ANTLR Stupidity (Warning 209)

I’ve been playing around with a Java grammar for ANTLR that was supposed to work straight-away but it did not, with very strange warnings and errors, that made it look like ANTLR only supports lexers with a lookahead of 1 character:

warning(209): ...: Multiple token rules can match input such as "'*'": STAR, STAREQ

while STAR matches only ‘’ and STAREQ only matches ’=’. This is a huge w-t-f, especially if you have worked with ANTLR before and didn’t have issues with this. This also contradicted all documentation you can find about ANTLR and its lexer rules.

I’ve spent a considerable amount of time with Google trying to find how to fix it. First I’ve found lots of posts on the ANTLR mailing list [antlr-interest] from people who had the same issue and no replies to them. People had issues with replacing character ranges with unicode ranges (or rather a huge list of unicode characters), which probably caused the problem in my grammar, too. Others found that ANTLR suddenly behaved as if it only had a one character lookahead, but only if more than 300 lexer rules were used in the grammar.

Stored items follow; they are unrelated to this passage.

(** One step of some thread. *)
Inductive sys6_step : sys6 -> sys6 -> Prop :=
| S6Receive ctx q ws acc tk t ok ctx' q' :
    datagram t -> receive_packet t ctx q = Ret (ok, ctx', q') ->
    sys6_step (mk_sys6 ctx q ws acc tk)
      (mk_sys6 ctx' q' ws (if ok : bool then acc ++ [t] else acc) tk)
| S6Take i ctx q ws acc tk t q' :
    ws !! i = Some W6Idle -> worker_thread q = Ret (Worker6Run t q') ->
    sys6_step (mk_sys6 ctx q ws acc tk)
      (mk_sys6 ctx q' (<[i := W6Busy t]> ws) acc (tk ++ [t]))
| S6Exit i ctx q ws acc tk :
    ws !! i = Some W6Idle -> worker_thread q = Ret Worker6Exit ->
    sys6_step (mk_sys6 ctx q ws acc tk) (mk_sys6 ctx q (<[i := W6Exited]> ws) acc tk)
| S6Answer i ctx q ws acc tk t v out_buf reply ctx' :
    ws !! i = Some (W6Busy t) -> env_ok v -> length out_buf = BUF_SIZE ->
    process_packet v out_buf ctx t.(t6_buf) t.(t6_client_addr) = Ret (reply, ctx') ->
    sys6_step (mk_sys6 ctx q ws acc tk) (mk_sys6 ctx' q (<[i := W6Idle]> ws) acc tk)
| S6Cleanup ctx q ws acc tk now ctx' :
    cleanup_round now ctx = Ret ctx' ->
    sys6_step (mk_sys6 ctx q ws acc tk) (mk_sys6 ctx' q ws acc tk)
| S6Shutdown ctx q ws acc tk :
    sys6_step (mk_sys6 ctx q ws acc tk) (mk_sys6 ctx (queue_shutdown q) ws acc tk).

Definition sys6_start (garbage : task_t) (ctx : server_ctx_t) : sys6 :=
  mk_sys6 ctx (queue_init garbage) (replicate THREAD_POOL_SIZE W6Idle) [] [].

(** ** The invariant *)

Definition worker6_ok (w : worker6_state) : Prop :=
  match w with
  | W6Busy t => datagram t
  | _ => True
  end.

Record sys6_ok (ctx0 : server_ctx_t) (s : sys6) : Prop := {
  so_ctx : ctx_moved ctx0 s.(y_ctx);
  so_queue : queue_ok s.(y_queue);
  so_workers : Forall worker6_ok s.(y_workers);
  so_order : s.(y_accepted) = s.(y_taken) ++ ring_items s.(y_queue).(tq_tasks);
  so_accepted : Forall datagram s.(y_accepted)
}.

Lemma sys6_ok_workers ctx0 ctx q ws acc tk ctx' q' i w acc' tk' :
  sys6_ok ctx0 (mk_sys6 ctx q ws acc tk) -> ctx_moved ctx ctx' -> queue_ok q' -> worker6_ok w ->
  acc' = tk' ++ ring_items q'.(tq_tasks) -> Forall datagram acc' ->
  sys6_ok ctx0 (mk_sys6 ctx' q' (<[i := w]> ws) acc' tk').
Proof.
  intros [Hc _ Hw _ _] Hm Hq Hi Ho Ha. simpl in *. constructor; simpl; try done.
  - by eapply ctx_moved_trans.
  - by apply Forall_insert.
Qed.
(** Printed lines that are short enough are read back one by one. *)
Lemma fgets_printed ls rest :
  Forall (fun l => (10 ∉ l) /\ (length l < 1023)%nat) ls ->
  fgets_lines (concat ((fun l => l ++ [10]) <$> ls) ++ rest)
  = ((fun l => l ++ [10]) <$> ls) ++ fgets_lines rest.
Proof.
  intros H. unfold fgets_lines. induction H as [|l ls [Hn Hl] _ IH]; [done|].
  cbn [fmap list_fmap concat]. rewrite <- !app_assoc. cbn [app]. rewrite split_lines_app by done.
  cbn [app fmap list_fmap concat]. cbn [app] in IH.
  assert (fgets_pieces (length (l ++ [10])) (l ++ [10]) = [l ++ [10]]) as ->.
  { rewrite length_app. cbn [length]. rewrite Nat.add_1_r. cbn [fgets_pieces].
    by rewrite bool_decide_eq_true_2 by (rewrite length_app; cbn [length]; lia). }
  cbn [app]. f_equal. exact IH.
Qed.

(** [fgets] takes something. *)
Lemma fgets_upto_shorter n c s : (length (fgets_upto (S n) (c :: s)).2 <= length s)%nat.
Proof.
  revert c s. induction n as [|n IH]; intros c s; cbn [fgets_upto]; (destruct (c =? 10); [done|]).
  - by destruct s.
  - destruct s as [|d s]; [done|]. specialize (IH d s). cbn [fgets_upto] in IH.
    destruct (if d =? 10 then _ else _) as [line rest]. cbn [snd] in *. cbn [length]. lia.
Qed.

Lemma fgets_shorter s line rest : fgets s = Some (line, rest) -> (length rest < length s)%nat.
Proof.
  unfold fgets. destruct s as [|c s]; [done|]. pose proof (fgets_upto_shorter 1022 c s) as H.
  destruct (fgets_upto 1023 (c :: s)) as [l r]. intros [= _ <-]. cbn [snd length] in *. lia.
Qed.

Lemma fgets_buf_shorter size s line rest :
  (1 < size)%nat -> fgets_buf size s = Some (line, rest) -> (length rest < length s)%nat.
Proof.
  intros Hs. unfold fgets_buf. destruct s as [|c s]; [done|]. destruct (size - 1)%nat as [|n] eqn:E; [lia|].
  pose proof (fgets_upto_shorter n c s) as H. destruct (fgets_upto (S n) (c :: s)) as [l r].
  intros [= _ <-]. cbn [snd length] in *. lia.
Qed.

After searching for a long time and almost giving up on the mini-project I’ve wanted to use ANTLR for, I’ve found this post: http://www.antlr.org/pipermail/antlr-interest/2009-September/035954.html (which matches my problem more or less but with additional insight) and someone even replied (someone being the guy who maintains the C runtime of ANTLR): http://www.antlr.org/pipermail/antlr-interest/2009-September/035955.html

If you are sure that the messages are not correct and the lexer rules are not ambiguous, then you probably need to increase the conversion timeout: -Xconversiontimeout 30000 if that does not work, then there is a conflict in your rules. Jim

And that turns out to be the right advice and the remedy to my problems and the problems of lots of other people probably. However, no warning or error message I encountered mentioned that ANTLR’s internal processing actually timed-out and there was no ambiguity in the grammar itself…

This comes to show that any good tool like ANTLR can quickly degrade to a piece of crap and a major source of annoyance if error and warning messages aren’t clear and helpful.

On further investigation, you can trigger warnings that the conversion times out:

internal error: org.antlr.tool.Grammar.createLookaheadDFA(Grammar.java:1279):
    could not even do k=1 for decision 121; reason: timed out (>1ms)

but not consistently. I guess this is a bug - either in ANTLR or in ANTLRWorks… :-|